1.Super Metal Master[メタル]
1986年に発売された白いセラミック製のハーフを持つメタルマスターのマスターの後継機としてすでにカセットテープの需要が下がり始めた93年に誕生。高品質・高価格の究極のカセットテープだ。
発売年:1993年
価格:2,000円(46分)、2,300円(60分)、2,600円(90分)
2.HF-X[ノーマル]
ベストセラーのHF-SとHF-ESの中間に位置するモデルとして「明るくキレのいいサウンド」をコンセプトに1985年に誕生したHF-X。
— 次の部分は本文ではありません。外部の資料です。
(** The end of [sqlite3WalCheckpoint], with the header [pWal->hdr] dropped or not. *)
Definition release (ch : bool) (w : Wal) : Wal :=
  let w := if ch then set_hdr zero_hdr w else w in
  set_ckptLock 0 (if writeLock w =? 0 then w else set_truncateOnCommit 0 (set_writeLock 0 w)).

Lemma release_run (ch : bool) {A} (r : A) d :
  (_ ← (if ch then on_wal (sm_mod (set_hdr zero_hdr)) else mret ());
   _ ← on_wal sqlite3WalEndWriteTransaction;
   _ ← on_wal (sm_mod (set_ckptLock 0));
   mret r) d = Ret (r, MkDb (release ch (wal d)) (dbFile d)).
Proof.
  destruct d as [w f]. unfold release. assert (∀ w, on_wal sqlite3WalEndWriteTransaction (MkDb w f) =
    Ret ((), MkDb (if writeLock w =? 0 then w else set_truncateOnCommit 0 (set_writeLock 0 w)) f)) as He.
  { intros w1. unfold on_wal, sqlite3WalEndWriteTransaction, mbind, sm_bind, sm_get. cbn. by destruct (writeLock w1 =? 0). }
  destruct ch; (erewrite sm_bind_run; [|done]); cbn beta iota; (erewrite sm_bind_run; [|apply He]); done.
Qed.

Lemma release_unchanged ch w : unchanged w (release ch w) ∧ nBackfill (release ch w) = nBackfill w ∧ aReadMark (release ch w) = aReadMark w ∧
  ckptLock (release ch w) = 0 ∧ writeLock (release ch w) = 0.
Proof.
  unfold release. destruct ch; cbn; destruct (Z.eqb_spec (writeLock w) 0) as [E|E]; cbn; (split; [by split|done]).
Qed.

Lemma at_wal_refl w : at_wal w (aReadMark w) (nBackfill w) w.
Proof. split; [exists (events w); by destruct w|done]. Qed.

(** The state before the header is read. *)
Record begun (w w' : Wal) : Prop := {
  bg_same : unchanged w w';
  bg_bf : nBackfill w' = nBackfill w;
  bg_marks : aReadMark w' = aReadMark w }.

Lemma begun_at w w' : at_wal w (aReadMark w) (nBackfill w) w' → begun w w'.
Proof. intros H. split; [by apply (at_wal_unchanged w _ _ _ H)|by apply (at_wal_conf _ _ _ _ H)..]. Qed.

Lemma begun_trans w1 w2 w3 : begun w1 w2 → begun w2 w3 → begun w1 w3.
Proof. intros [? ? ?] [? ? ?]. split; [by eapply unchanged_trans|congruence..]. Qed.

Definition full_access (w : Wal) : Prop := exclusiveMode (conf w) ≠ 0 ∨ events w = [].

Lemma begun_access w w' : begun w w' → full_access w → full_access w'.
Proof. intros [Hu _ _] [H|H]; [left; by rewrite (uc_conf _ _ Hu)|right; by apply (uc_quiet _ _ Hu)]. Qed.

Lemma write_lock_step (eMode : Z) (xBusy : bool) w f : ckptLock w = 1 → writeLock w = 0 →
  ∃ rc eMode2 w', (if negb (eMode =? SQLITE_CHECKPOINT_PASSIVE) then
     rc ← on_wal (walBusyLock xBusy WAL_WRITE_LOCK 1);
     if rc =? SQLITE_OK then _ ← on_wal (sm_mod (set_writeLock 1)); mret (rc, eMode)
     else if rc =? SQLITE_BUSY then mret (SQLITE_OK, SQLITE_CHECKPOINT_PASSIVE)
     else mret (rc, eMode)
   else mret (SQLITE_OK, eMode)) (MkDb w f) = Ret ((rc, eMode2), MkDb w' f) ∧ begun w w' ∧ ckptLock w' = 1 ∧
   (rc = SQLITE_OK → eMode2 ≠ SQLITE_CHECKPOINT_PASSIVE → writeLock w' ≠ 0) ∧ (full_access w → rc = SQLITE_OK ∧ eMode2 = eMode).
Proof.
  intros Hk Hl. destruct (Z.eqb_spec eMode SQLITE_CHECKPOINT_PASSIVE) as [->|Hne]; cbn [negb].
  { eexists _, _, _. split; [done|]. split; [apply begun_at, at_wal_refl|]. split; [done|]. split; [done|]. done. }
  destruct (walBusyLock_total w _ _ xBusy WAL_WRITE_LOCK 1 w (at_wal_refl w)) as (rc & w1 & E & Hw1 & Hg).
  pose proof (begun_at _ _ Hw1) as Hb. destruct (at_wal_conf _ _ _ _ Hw1) as (_ & _ & _ & _ & _ & El & _ & _ & Ek).
  erewrite sm_bind_run; [|unfold on_wal; cbn; rewrite E; done]. destruct (Z.eqb_spec rc SQLITE_OK) as [->|Hrc].
  { erewrite sm_bind_run; [|done]. eexists _, _, _. split; [done|]. split; [eapply begun_trans; [exact Hb|by split; [by split|..]]|]. split; [by cbn; rewrite Ek|]. done. }
  assert (full_access w → False) as Hno by (intros H; by specialize (Hg H)).
  destruct (Z.eqb_spec rc SQLITE_BUSY) as [->|Hbz]; eexists _, _, _; (split; [done|]); (split; [done|]); (split; [congruence|]); (split; [done|]); intros H; by destruct (Hno H).
Qed.

Lemma has_log_same w w' : unchanged w w' → aReadMark w' = aReadMark w → has_log w fs sz all → has_log w' fs sz all.
Proof. intros [Hf Hp _ _ _ _ _] Hm []. split; try done; rewrite ?Hf, ?Hp, ?Hm; done. Qed.

Lemma read_hdr_begun w : begun w (read_hdr h w) ∧ hdr (read_hdr h w) = h ∧ ckptLock (read_hdr h w) = ckptLock w ∧ writeLock (read_hdr h w) = writeLock w.
Proof. unfold read_hdr. destruct (decide (hdr w = h)) as [E|E]; (split; [by split; [by split|..]|done]). Qed.
(** C4 on the test double: no route is stored under client dry-run, one
    under no dry-run. *)
Lemma Run_creates_unless_client_dry_run_witness :
  let dry_run := options (subcommand storing name_printer "my-route" DryRunClient)
                   "frontend" "" "" "" in
  let create := options (subcommand storing name_printer "my-route" DryRunNone)
                  "frontend" "" "" "" in
  (existsb is_Create (issued start (Run ext dry_run start).2) = false ∧
   cluster (Run ext dry_run start).2 = cluster start) ∧
  length (filter (λ c, is_Create c) (issued start (Run ext create start).2)) = 1 ∧
  length (cluster (Run ext create start).2) = 1.
Proof.
  cbv zeta. split.
  - exact (proj1 (Run_creates_unless_client_dry_run ext
                    (options (subcommand storing name_printer "my-route" DryRunClient)
                       "frontend" "" "" "") start) eq_refl).
  - pose proof (proj2 (Run_creates_unless_client_dry_run ext
                    (options (subcommand storing name_printer "my-route" DryRunNone)
                       "frontend" "" "" "") start)
                  "frontend" _ _ eq_refl eq_refl eq_refl) as (_ & H & _).
    destruct H as [-> ->]; [done|]. split; reflexivity.
Defined.

(** C3 on the test double: the refusing server's error is what [Run]
    returns, after four calls. *)
Lemma Run_returns_first_error_witness :
  let o := options (subcommand refusing name_printer "my-route" DryRunNone)
             "frontend" "" "" "" in
  (Run ext o start).1 = Failed "forbidden" ∧
  length (calls (Run ext o start).2) = 4.
Proof.
  cbv zeta.
  pose proof (Run_returns_first_error ext
    (options (subcommand refusing name_printer "my-route" DryRunNone)
       "frontend" "" "" "") start) as (_ & _ & _ & H & _).
  erewrite H; [split; reflexivity|reflexivity|reflexivity|reflexivity|done|reflexivity].
Defined.

(** A printer that fails half-way: its error is what [Run] returns, after
    the route was stored, and what it wrote stays on the stream. *)
Example Run_print_failure :
  let o := options (subcommand storing broken_printer "my-route" DryRunNone)
             "frontend" "" "" "" in
  let '(r, s') := Run ext o start in
  returned r = Some "short write" ∧ length (cluster s') = 1 ∧ Out s' = "route.".
Proof. vm_compute. done. Qed.

(** C5 on the test double: the constructor leaves the wildcard policy at
    its zero value, and so does [Run]. *)
Lemma Run_leaves_WildcardPolicy_witness :
  let o := options (subcommand storing name_printer "my-route" DryRunNone)
             "frontend" "" "" "" in
  create.WildcardPolicy o = "" ∧
  Forall (λ c, ∀ obj,
            local_object (DryRunStrategy (SubcommandOptions o)) c = Some obj →
            routev1.WildcardPolicy (Spec obj) = "")
         (issued start (Run ext o start).2).
Proof.
  cbv zeta. split; [reflexivity|].
  refine (proj2 (Run_leaves_WildcardPolicy ext
                   (options (subcommand storing name_printer "my-route" DryRunNone)
                      "frontend" "" "" "")
                   start "frontend" _ eq_refl eq_refl eq_refl) eq_refl).
Defined.

(** C10 on the test double: the service is missing and no port is given,
    so construction fails and nothing is printed. *)
Lemma Run_error_withholds_output_witness :
  let o := options (subcommand storing name_printer "my-route" DryRunNone)
             "missing" "" "" "" in
  let e := "you need to provide a route port via --port" in
  fails_before_printing ext o start e ∧
  returned (Run ext o start).1 = Some e ∧
  existsb is_PrintObj (issued start (Run ext o start).2) = false ∧
  Out (Run ext o start).2 = Out start.
Proof.
  cbv zeta.
  assert (fails_before_printing ext
            (options (subcommand storing name_printer "my-route" DryRunNone)
               "missing" "" "" "") start
            "you need to provide a route port via --port") as H.
  { right. exists "missing". split; [reflexivity|]. left. reflexivity. }
  split; [exact H|]. exact (Run_error_withholds_output ext _ start _ H).
Defined.

(** The same command line with and without [--service]. *)
Example Execute_passthrough :
  match NewCmdCreatePassthroughRoute ext with
  | Some cmd =>
      (Execute cmd [Arg "my-route"; Opt "hostname" "www.example.com"] start).1
        = ExitRequiredFlagsNotSet ["service"] ∧
      (Execute cmd [Arg "my-route"; Opt "service" "frontend";
                    Opt "hostname" "www.example.com"] start).1 = ExitOk ∧
      (Execute cmd [Arg "my-route"; Opt "service" "";
                    Opt "hostname" "www.example.com"] start).1
        = ExitFatal "you need to provide a service name via --service"
  | None => False
  end.
Proof. vm_compute. done. Qed.

End On_the_test_double.

(** * Further properties of [Run] *)

Section Run_frame.

Import metav1 routev1 kcmdutil create.

Context {error Cluster RESTMapper CoreV1Interface : Type}.
Variable ext : @Externals error Cluster RESTMapper CoreV1Interface.

Implicit Types (o : @CreatePassthroughRouteOptions error Cluster RESTMapper CoreV1Interface).
Implicit Types (s : @State Cluster) (obj route : Route) (e : error).

(** Splits [Run] into the paths it can take. *)
Ltac Run_paths o s :=
  rewrite Run_unfold; cbv zeta;
  let sn := fresh "sn" in
  let route := fresh "route" in
  let a := fresh "a" in
  let response := fresh "response" in
  let cl := fresh "cl" in
  destruct (resolve_answer ext o s) as [sn|?] eqn:Hresolve;
    [destruct (construct_answer ext o s sn) as [route|?] eqn:Hconstruct;
      [destruct (annotate_answer ext o (configure o route)) as [a|?] eqn:Hannotate;
        [destruct (decide (DryRunStrategy (SubcommandOptions o) = DryRunClient))
           as [Hdry|Hdry];
         [|destruct (create_answer o s (with_Annotations a (configure o route)))
             as [[response|?] cl] eqn:Hcreate]
        |]
      |]
    |];
  cbn [fst snd]; rewrite ?issued_after.

(** Takes [Run] down the path that the equations in the context select. *)
Ltac Run_path :=
  rewrite Run_unfold; cbv zeta;
  repeat match goal with
         | H : ?x = _ |- context [match ?x with _ => _ end] => rewrite H
         end.

(** Whatever holds of the configured route, with any annotations, holds of
    every route [Run] hands on. *)
Lemma Run_local_routes o s (Q : Route → Prop) :
  (∀ sn route,
     resolve_answer ext o s = Ok sn → construct_answer ext o s sn = Ok route →
     Q (configure o route) ∧ ∀ a, Q (with_Annotations a (configure o route))) →
  Forall (λ c, ∀ obj,
            local_object (DryRunStrategy (SubcommandOptions o)) c = Some obj → Q obj)
         (issued s (Run ext o s).2).
Proof.
  intros HQ. Run_paths o s;
    repeat (apply Forall_cons; split); try (by apply Forall_nil);
    cbn [local_object resolve_call construct_call annotate_call create_call];
    intros obj; rewrite ?decide_True, ?decide_False by done;
    intros [= <-];
    (edestruct HQ as [H1 H2]; [done|done|]); first [exact H1 | exact (H2 _)].
Qed.

(** X1.  Every create request [Run] sends goes to the namespace of the
    options and carries empty create options, whatever the dry-run
    strategy.  Under server dry-run in particular the request is sent like
    any other, with no dry-run directive, and the cluster is left as the
    server made it. *)
Theorem Run_Create_options_empty o s :
  Forall (λ c, match c with
               | CallCreate ns _ opts =>
                   ns = Namespace (SubcommandOptions o) ∧
                   DryRun opts = [] ∧ FieldManager opts = ""
               | _ => True
               end)
         (issued s (Run ext o s).2) ∧
  (∀ sn route a,
     resolve_answer ext o s = Ok sn →
     construct_answer ext o s sn = Ok route →
     annotate_answer ext o (configure o route) = Ok a →
     DryRunStrategy (SubcommandOptions o) = DryRunServer →
     let obj := with_Annotations a (configure o route) in
     create_call o obj ∈ issued s (Run ext o s).2 ∧
     cluster (Run ext o s).2 = (create_answer o s obj).2).
Proof.
  split.
  - Run_paths o s;
      repeat (apply Forall_cons; split); by try apply Forall_nil.
  - intros sn route a Hr Hc Ha Hd obj. subst obj. Run_path.
    rewrite decide_False by (rewrite Hd; done).
    destruct (create_answer o s _) as [[response|e] cl]; cbn [fst snd];
      rewrite issued_after, !elem_of_cons; auto 10.
Qed.

(** X2.  [Run] changes nothing of the constructed route but the host, the
    TLS config, the wildcard policy and the annotations: every route it
    hands on has the path, the target, the port, the name, the namespace
    and the labels that [route.UnsecuredRoute] returned. *)
Theorem Run_keeps_constructed_route o s sn route :
  resolve_answer ext o s = Ok sn →
  construct_answer ext o s sn = Ok route →
  Forall (λ c, ∀ obj,
            local_object (DryRunStrategy (SubcommandOptions o)) c = Some obj →
            Path (Spec obj) = Path (Spec route) ∧
            To (Spec obj) = To (Spec route) ∧
            routev1.Port (Spec obj) = routev1.Port (Spec route) ∧
            metav1.Name (Meta obj) = metav1.Name (Meta route) ∧
            metav1.Namespace (Meta obj) = metav1.Namespace (Meta route) ∧
            Labels (Meta obj) = Labels (Meta route))
         (issued s (Run ext o s).2).
Proof.
  intros Hr Hc. apply Run_local_routes.
  intros sn' route' Hr' Hc'.
  rewrite Hr in Hr'. injection Hr' as <-.
  rewrite Hc in Hc'. injection Hc' as <-.
  split; [|intros a]; cbn [with_Annotations Spec Meta metav1.set_Annotations
                             metav1.Name metav1.Namespace Labels];
    rewrite configure_Spec, configure_Meta; done.
Qed.

(** X3.  [Run] returns [nil] exactly when it has called the printer and the
    printer returned [nil]; the output stream then holds what it held
    before followed by what the printer wrote. *)
Theorem Run_succeeds_iff_printed o s :
  returned (Run ext o s).1 = None ↔
  ∃ obj, printed (issued s (Run ext o s).2) = Some obj ∧
         (print_answer o obj).2 = None ∧
         Out (Run ext o s).2 = Out s ++ (print_answer o obj).1.
Proof.
  Run_paths o s;
    unfold printed, resolve_call, construct_call, annotate_call, create_call;
    cbn [last returned];
    try (split; [by intros [=] | by intros (obj & [=] & _)]);
    destruct (print_answer o _).2 as [e|] eqn:Hp; cbn [returned]; split;
    first [ by intros [=]
          | by intros (obj & [= <-] & Hn & _); rewrite Hp in Hn
          | by intros _; eexists; repeat split ].
Qed.

(** X4.  [Run] always calls [resolveServiceName] first, and the calls it
    issues are an initial part of resolve, construct, annotate, create,
    print (with create left out under client dry-run): none is repeated,
    reordered or skipped over. *)
Theorem Run_call_order o s :
  head (kind <$> issued s (Run ext o s).2) = Some KResolveServiceName ∧
  kind <$> issued s (Run ext o s).2
    `prefix_of` call_order (DryRunStrategy (SubcommandOptions o)).
Proof.
  unfold call_order.
  Run_paths o s; (split; [reflexivity|]);
    rewrite ?decide_True, ?decide_False by done;
    unfold resolve_call, construct_call, annotate_call, create_call;
    cbn [fmap list_fmap kind];
    try destruct (decide (DryRunStrategy (SubcommandOptions o) = DryRunClient));
    repeat apply prefix_cons; apply prefix_nil.
Qed.

(** X5.  [Run] changes the cluster through [Create] only and the output
    stream through the printer only: without a create request the cluster
    is as before, with one it is as the server left it; without a call of
    the printer the stream is as before, with one it has grown by what the
    printer wrote. *)
Theorem Run_changes_by_calls o s :
  (existsb is_Create (issued s (Run ext o s).2) = false →
   cluster (Run ext o s).2 = cluster s) ∧
  (∀ ns obj opts, CallCreate ns obj opts ∈ issued s (Run ext o s).2 →
   cluster (Run ext o s).2 = (create_answer o s obj).2) ∧
  (existsb is_PrintObj (issued s (Run ext o s).2) = false →
   Out (Run ext o s).2 = Out s) ∧
  (∀ obj, CallPrintObj obj ∈ issued s (Run ext o s).2 →
   Out (Run ext o s).2 = Out s ++ (print_answer o obj).1).
Proof.
  Run_paths o s; (split; [|split; [|split]]); intros;
    unfold resolve_call, construct_call, annotate_call, create_call in *;
    cbn [after cluster Out existsb is_Create is_PrintObj orb] in *;
    repeat match goal with
           | H : _ ∈ _ :: _ |- _ => apply elem_of_cons in H as [H|H]
           | H : _ ∈ [] |- _ => by apply elem_of_nil in H
           end;
    simplify_eq; try done; by rewrite Hcreate.
Qed.

End Run_frame.

(** * Further properties of the command *)

Section Flag_lookup.

Import pflag cobra.

Implicit Types (f : Flag) (fs : FlagSet) (ts : list Token) (g : Flag → Flag).










End Flag_lookup.

Section Command_binding.

Import pflag cobra create.

Context {error Cluster RESTMapper CoreV1Interface : Type}.
Variable ext : @Externals error Cluster RESTMapper CoreV1Interface.

Implicit Types (f : Flag) (fs : FlagSet) (ts : list Token).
写真は89年発売の最終モデルとなった3代目だ。
発売年:1989年
価格:430円(46分)、450円(50分)、480円(54分)、530円(60分)、620円(74分)、720円(90分)、910円(120分)
3.HF-ES[ノーマル]
高性能ノーマルテープのAHFの後継機として1984年に誕生。SONYを代表するモデルで「音、バランスがいい」と人気を博した。イメージカラーは青。写真は87年に発売された3代目。
発売年:1987年
価格:500円(46分)、550円(54分)、600円(60分)、750円(80分)、800円(90分)
4.HF-PRO[ノーマル]
HE-ESの上位機種として1984年位発売されたSONYにおける最上位ノーマルテープ。写真の2代目まで採用されていた白いハーフがトレードマークで、独特の高級感を醸し出していた。
発売年:1986年
価格:550円(46分)、600円(54分)、700円(60分)、900円(80分)、1,000円(90分)
5.UX[ハイポジ]
前年に発売された「Do」をマイナーチェンジするような形で1986年に誕生。当時、SONYで最も安価なハイポジで、気軽に使えるのがうれしかった。90年頃まで市場に流通していた。
発売年:1986年
価格:500円(46分)、550円(54分)、600円(60分)、800円(80分)、900円(90分)
maxell(マクセル)
1960年代から21世紀の今に至るまで、3大ブランド中、唯一、カセットテープを販売し続けているmaxell。山下達郎のCMで人気を博したUDやUDⅡといったベストセラーを生み出してきた。
1.UDⅡ[ハイポジ]
1984年に発売された低価格のハイポジの走りとなったベストセラーにして2000年頃の9代目まで作られたmaxellを代表するモデル。写真の初代は、3年以上もモデルチェンジなしで売れ続けた。
発売年:1984年
価格:480円(46分)、550円(54分)、600円(60分)、900円(90分)
2.UDⅠ[ノーマル]
1970年代後半から80年代初頭にかけてベストセラーとなったUDの後継機として83年に誕生したmaxellの看板商品。UD-Ⅰ-Nなどの派生モデルもある。写真は88年発売の2代目だ。
発売年:1988年
価格:320円(30分)、400円(46分)、430円(50分)、450円(54分)、500円(60分)、600円(80分)、650円(90分)、900円(120分)
3.XLⅡ[ハイポジ]
maxellの最も古いハイポジ(当時はクロムと呼ばれていた)、CHROME DIOXIDEの血を引き継いだUD-XLⅡの後継。1978年に誕生し、写真は85年発売の3代目だ。80年代末に姿を消した。
発売年:1985年
価格:570円(46分)、680円(54分)、780円(60分)、1,100円(90分)
4.XLⅡ-S[ハイポジ]
XLⅡの上位モデルとして80年に誕生したmaxellにおけるハイポジのハイエンドモデルだ。写真は、シックなデザインが高級感を感じさせる共振を徹底的に抑えた超高精度ハーフを採用した3代目。
発売年:1985年
価格:680円(46分)、890円(60分)、1,250円(90分)
5.Metal Vertex
TDKのMA-R、SONYのMETAL MASTERに並ぶmaxellのハイエンドカセットテープが、89年に満を持して発売。当時のmaxellの技術の、すべてを過ぎ込んだとされる最高傑作モデルだ。
発売年:1989年
価格:1,500円(46分)、1,700円(60分)、2,000円(90分)
※撮影した製品は全て個人所有の物で、現在は取り扱われておりません。